她总是很想问曾祖母,她是怎样来的?她的父母呢?她的祖母呢?但是,曾祖母却是绝口不提。

夜漾的心中有千百个疑问。她不是不知道这些年布兰族人怎?对待她的。夜漾的神情充满绝望——别看吉普赛人在世界各地都被瞧不起,其实,吉普赛人才是最传统的民族,最排外的。数百年来,他们一直不跟外族打交道,更不准许和外族通婚……如果违反了这个规则,他们的后代则会遭到孤立。

孤立?

夜漾非常明白,她的命运就是如此。

她与曾祖母并不同。曾祖母是纯正的中国人,她会被族人接纳,是因为她年轻时在俄罗斯帮过吉普赛人很大的忙,让布兰族免于被俄军歼灭,所以布兰族接受她。但是,这不表示他们就会接受曾祖母的后代。而她的祖母黑紫纤和母亲黑雪豔呢?她不知道。不过,她是由曾祖母扶养长大,却是不争的。

她一直被族人所孤立。

她的长相完全是道地的东方人,更正确地说,她像是中国人。她的头发,她的眼珠,都让她对自己恨之入骨。如果,她有些布兰族的外貌,或许,她就不会活得这么苦了。所以,她试图将头发染色,但是,瞳孔的眼色却改变不了,她多?希望做一个真正的吉普赛人——而她的曾祖母,却总是不发一语。
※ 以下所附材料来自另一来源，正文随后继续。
(** X2.  The names [list_calendars] returns are the names
    [_find_calendar] resolves: a name of the list resolves to a calendar
    of that title, and any other name raises [NoSuchCalendarError]. *)
Theorem listed_calendars_resolve (self : Store) (name : string) :
  (In name (list_calendars self)
   <-> exists cal, _find_calendar self (Some name) = Return cal
                   /\ calendar_title cal = name)
  /\ (~ In name (list_calendars self)
      <-> _find_calendar self (Some name) = Raise (NoSuchCalendarError name)).
Proof.
  assert (Hin : In name (list_calendars self)
                <-> exists c, In c (calendarsForEntityType_ self)
                              /\ calendar_title c = name).
  { unfold list_calendars. split.
    - intros H. apply (Permutation_in _ (sorted_str_perm _)) in H.
      apply in_map_iff in H as (c & Hc & Hi). now exists c.
    - intros (c & Hi & Hc).
      apply (Permutation_in _ (Permutation_sym (sorted_str_perm _))).
      apply in_map_iff. now exists c. }
  split.
  - rewrite Hin. split.
    + intros (c & Hi & Hc).
      destruct (_find_calendar self (Some name)) as [cal|e] eqn:E.
      * exists cal. split; [reflexivity |].
        now destruct (proj1 (find_calendar_named_Return _ _ _) E)
          as (_ & _ & _ & Ht & _).
      * pose proof (find_calendar_named_Raise_only _ _ _ E) as ->.
        pose proof (proj1 (find_calendar_named_Raise _ _) E) as E'.
        now destruct (E' c Hi).
    + intros (cal & E & Ht).
      destruct (proj1 (find_calendar_named_Return _ _ _) E)
        as (b & a & Hl & _ & _).
      exists cal. split; [| exact Ht]. rewrite Hl. apply in_elt.
  - rewrite Hin, find_calendar_named_Raise. split.
    + intros H c Hi Hc. apply H. now exists c.
    + intros H (c & Hi & Hc). now apply (H c).
Qed.

End Calendars.

Section Creation.
Context {P : Platform} {Store : Type} {ES : EventStore Store}.
Import CalendarManager.

Lemma if_truthy_modify {S : Type} (x : option string) (f : string -> S -> S)
  (s : S) :
  if_truthy x (fun v => modify (f v)) s
  = (Return tt, set_if_truthy x (fun v => f v s) s).
Proof. now destruct x as [[|a v]|]. Qed.

Lemma create_alarms_run (x : option (list Z)) (s : EKEvent) :
  match x with
  | Some (m :: ms) =>
      for_each (m :: ms) (fun minutes =>
        let alarm := alarmWithRelativeOffset_ (-60 * minutes) in
        modify (addAlarm_ alarm))
  | _ => ret tt
  end s
  = (Return tt,
     set_alarm_objects (alarm_objects s ++ keep_or x alarms_for [])%list s).
Proof.
  destruct x as [[|m ms]|]; cbn [keep_or alarms_for map].
  - cbn. now rewrite app_nil_r, set_alarm_objects_same.
  - now rewrite add_alarms_loop.
  - cbn. now rewrite app_nil_r, set_alarm_objects_same.
Qed.

Lemma create_event_edits_return (self : Store) (req : CreateEventRequest.t)
  (cal : EKCalendar) (e : EKEvent) :
  _find_calendar self (CreateEventRequest.calendar_name req) = Return cal ->
  create_event_edits req self e = (Return tt, created req cal e).
Proof.
  intros H. unfold create_event_edits.
  do 4 (erewrite run_bind by reflexivity).
  do 3 (erewrite run_bind by apply if_truthy_modify).
  erewrite run_bind by apply create_alarms_run.
  erewrite run_bind by apply if_not_None_modify.
  erewrite run_bind by (unfold lift; now rewrite H).
  unfold modify. f_equal. unfold created.
  destruct e, req. cbn.
  repeat match goal with
         | |- context [set_if_truthy ?o _ _] =>
             is_var o; destruct o as [[|? ?]|]; cbn
         | |- context [keep_or ?o _ _] => is_var o; destruct o; cbn
         end;
  rewrite ?app_nil_r; reflexivity.
Qed.

Lemma create_event_run (m : t Store) (req : CreateEventRequest.t)
  (cal : EKCalendar) :
  _find_calendar (store m) (CreateEventRequest.calendar_name req) = Return cal ->
  let ev' := created req cal (eventWithEventStore_ (store m)) in
  let reply := saveEvent_span_error_ (store m) ev' EKSpanThisEvent in
  create_event req m
  = (if success reply
     then Return (Event.from_ekevent (object_after reply))
     else Raise (CalendarError ("이벤트 생성 실패: " ++ error reply)),
     {| store := store_after reply;
        journal := (journal m ++ [SaveEvent ev' EKSpanThisEvent])%list |}).
Proof.
  intros Hc. unfold create_event.
  erewrite run_bind by reflexivity.
  erewrite run_bind
    by (unfold mutating; now rewrite (create_event_edits_return _ _ _ _ Hc)).
  erewrite run_bind by reflexivity.
  cbn zeta. now destruct (success _).
Qed.

(** X3.  When the calendar of the request resolves, [create_event]
    makes one call to the store, a save with the this-event span, also
    when the new event has a recurrence rule.  The object saved has the
    title, start, end and all-day flag of the request and the resolved
    calendar; a location, notes or URL is set only when the request has
    a non-empty string for it; to the alarms of the blank object one
    alarm per lead time is added, at minus sixty times the minutes, and
    to its rules the rule of the request when there is one. *)
Theorem create_event_saves_this_event (m : t Store) (req : CreateEventRequest.t)
  (cal : EKCalendar) :
  _find_calendar (store m) (CreateEventRequest.calendar_name req) = Return cal ->
  let blank := eventWithEventStore_ (store m) in
  exists ev',
    journal (snd (create_event req m))
    = (journal m ++ [SaveEvent ev' EKSpanThisEvent])%list
    /\ title ev' = Some (CreateEventRequest.title req)
    /\ startDate ev' = _to_nsdate (CreateEventRequest.start_time req)
    /\ endDate ev' = _to_nsdate (CreateEventRequest.end_time req)
    /\ isAllDay ev' = CreateEventRequest.all_day req
    /\ calendar ev' = Some cal
    /\ location ev'
       = match CreateEventRequest.location req with
         | Some v => if Py.truthy v then Some v else location blank
         | None => location blank
         end
    /\ notes ev'
       = match CreateEventRequest.notes req with
         | Some v => if Py.truthy v then Some v else notes blank
         | None => notes blank
         end
    /\ URL ev'
       = match CreateEventRequest.url req with
         | Some v => if Py.truthy v then URLWithString_ v else URL blank
         | None => URL blank
         end
    /\ alarm_objects ev'
       = (alarm_objects blank
          ++ match CreateEventRequest.alarms_minutes_offsets req with
             | Some minutes =>
                 map (fun m => alarmWithRelativeOffset_ (-60 * m)) minutes
             | None => []
             end)%list
    /\ rule_objects ev'
       = (rule_objects blank
          ++ match CreateEventRequest.recurrence_rule req with
             | Some rule => [_to_ek_recurrence rule]
             | None => []
             end)%list.
Proof.
  intros Hc blank. exists (created req cal blank).
  rewrite (create_event_run _ _ _ Hc). cbn [snd journal].
  repeat split.
Qed.

(** X4.  When the calendar of the request does not resolve,
    [create_event] raises what the resolution raised and the store has
    received no call.  Otherwise the store receives the save; when it
    reports a failure, [create_event] raises [CalendarError] with the
    creation-failed text and the diagnostic of the store, and when it
    reports success, [create_event] returns the conversion of the object
    as the store left it. *)
Theorem create_event_outcomes (m : t Store) (req : CreateEventRequest.t) :
  match _find_calendar (store m) (CreateEventRequest.calendar_name req) with
  | Raise x => create_event req m = (Raise x, m)
  | Return cal =>
      exists ev',
        let reply := saveEvent_span_error_ (store m) ev' EKSpanThisEvent in
        journal (snd (create_event req m))
        = (journal m ++ [SaveEvent ev' EKSpanThisEvent])%list
        /\ store (snd (create_event req m)) = store_after reply
        /\ fst (create_event req m)
           = if success reply
             then Return (Event.from_ekevent (object_after reply))
             else Raise (CalendarError ("이벤트 생성 실패: " ++ error reply))
  end.
Proof.
  destruct (_find_calendar (store m) (CreateEventRequest.calendar_name req))
    as [cal|x] eqn:Hc.
  - exists (created req cal (eventWithEventStore_ (store m))).
    rewrite (create_event_run _ _ _ Hc). now cbn.
  - now apply create_event_unresolved.
Qed.

End Creation.

Section Updating.
Context {P : Platform} {Store : Type} {ES : EventStore Store}.
Import CalendarManager.

Lemma resolved_Raise (self : Store) (req : UpdateEventRequest.t) (x : Exception) :
  resolved self req = Raise x ->
  exists name,
    UpdateEventRequest.calendar_name req = Some name
    /\ x = NoSuchCalendarError name.
Proof.
  unfold resolved.
  destruct (UpdateEventRequest.calendar_name req) as [name|]; [| discriminate].
  destruct (_find_calendar self (Some name)) as [c|e] eqn:E; [discriminate |].
  intros [= <-]. exists name. split; [reflexivity |].
  now apply find_calendar_named_Raise_only with (self := self).
Qed.

(** X5.  [update_event] checks before it commits.  When no event has
    the identifier it raises [NoSuchEventError] and the manager is as it
    was.  When the calendar name of the request is the title of no
    calendar it raises [NoSuchCalendarError] with the name and makes no
    call to the store, the journal is as it was; the object found has by
    then been edited in place by the setters that come before the
    calendar, and the store is left with it, edited and unsaved.
    Otherwise the store receives one save; on its failure
    [CalendarError] is raised with the update-failed text and the
    diagnostic, on its success the conversion of the object as the store
    left it is returned. *)
Theorem update_event_outcomes (m : t Store) (event_id : string)
  (req : UpdateEventRequest.t) :
  match eventWithIdentifier_ (store m) event_id with
  | None => update_event event_id req m = (Raise (NoSuchEventError event_id), m)
  | Some ev =>
      match resolved (store m) req with
      | Raise x =>
          fst (update_event event_id req m) = Raise x
          /\ (exists name,
                UpdateEventRequest.calendar_name req = Some name
                /\ x = NoSuchCalendarError name
                /\ forall c, In c (calendarsForEntityType_ (store m)) ->
                             calendar_title c <> name)
          /\ journal (snd (update_event event_id req m)) = journal m
          /\ store (snd (update_event event_id req m))
             = left_edited (store m)
                 (snd (update_event_edits req (store m) ev))
      | Return cal =>
          exists ev' span,
            let reply := saveEvent_span_error_ (store m) ev' span in
            journal (snd (update_event event_id req m))
            = (journal m ++ [SaveEvent ev' span])%list
            /\ store (snd (update_event event_id req m)) = store_after reply
            /\ fst (update_event event_id req m)
               = if success reply
                 then Return (Event.from_ekevent (object_after reply))
                 else Raise (CalendarError ("이벤트 수정 실패: " ++ error reply))
      end
  end.
Proof.
  destruct (eventWithIdentifier_ (store m) event_id) as [ev|] eqn:Hf.
  - destruct (resolved (store m) req) as [cal|x] eqn:Hc.
    + exists (edited req cal ev), (span_for (edited req cal ev)).
      rewrite (update_event_run _ _ _ _ _ Hf Hc). now cbn.
    + rewrite (update_event_unresolved _ _ _ _ _ Hf Hc).
      rewrite (update_event_edits_raise _ _ _ _ Hc). cbn [fst snd store journal].
      split; [reflexivity |]. split; [| now split].
      destruct (resolved_Raise _ _ _ Hc) as (name & Hn & ->).
      exists name. split; [exact Hn | split; [reflexivity |]].
      apply find_calendar_named_Raise.
      unfold resolved in Hc. rewrite Hn in Hc.
      destruct (_find_calendar (store m) (Some name)); [discriminate |].
      now injection Hc as ->.
  - now apply update_event_not_found.
Qed.

Lemma edited_twice (req : UpdateEventRequest.t) (cal : option EKCalendar)
  (e : EKEvent) :
  edited req cal (edited req cal e) = edited req cal e.
Proof.
  unfold edited. cbn. f_equal;
    match goal with |- context [keep_or ?o _ _] => now destruct o end.
Qed.

(** X6.  The edits of a request are idempotent: run again on the object
    they left, they return and leave it as it is. *)
Theorem update_event_edits_idempotent (self : Store)
  (req : UpdateEventRequest.t) (e e1 : EKEvent) :
  update_event_edits req self e = (Return tt, e1) ->
  update_event_edits req self e1 = (Return tt, e1).
Proof.
  destruct (resolved self req) as [cal|x] eqn:Hc.
  - rewrite (update_event_edits_return _ _ _ _ Hc). intros [= <-].
    rewrite (update_event_edits_return _ _ _ _ Hc). now rewrite edited_twice.
  - rewrite (update_event_edits_raise _ _ _ _ Hc). discriminate.
Qed.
她不相信曾祖母没有见到她被排斥,但是,这么多年来,曾祖母却只对她说:这是你的命,你要接受……不!她绝不接受,她要解除被孤立的痛苦,她要让族人接受她——所以,她拼命地要让自己活得有尊严,努力地赚钱,她相信,如果,她能让族人有好的生活,族人们有一天会感激她承认她的……夜漾漫步前行,这里四处是浓厚的毒味和腐臭味,路边阴沟中老鼠横行,浓重的雾气紮在她敏感的肌肤上,她像是在雾中出没的幽灵。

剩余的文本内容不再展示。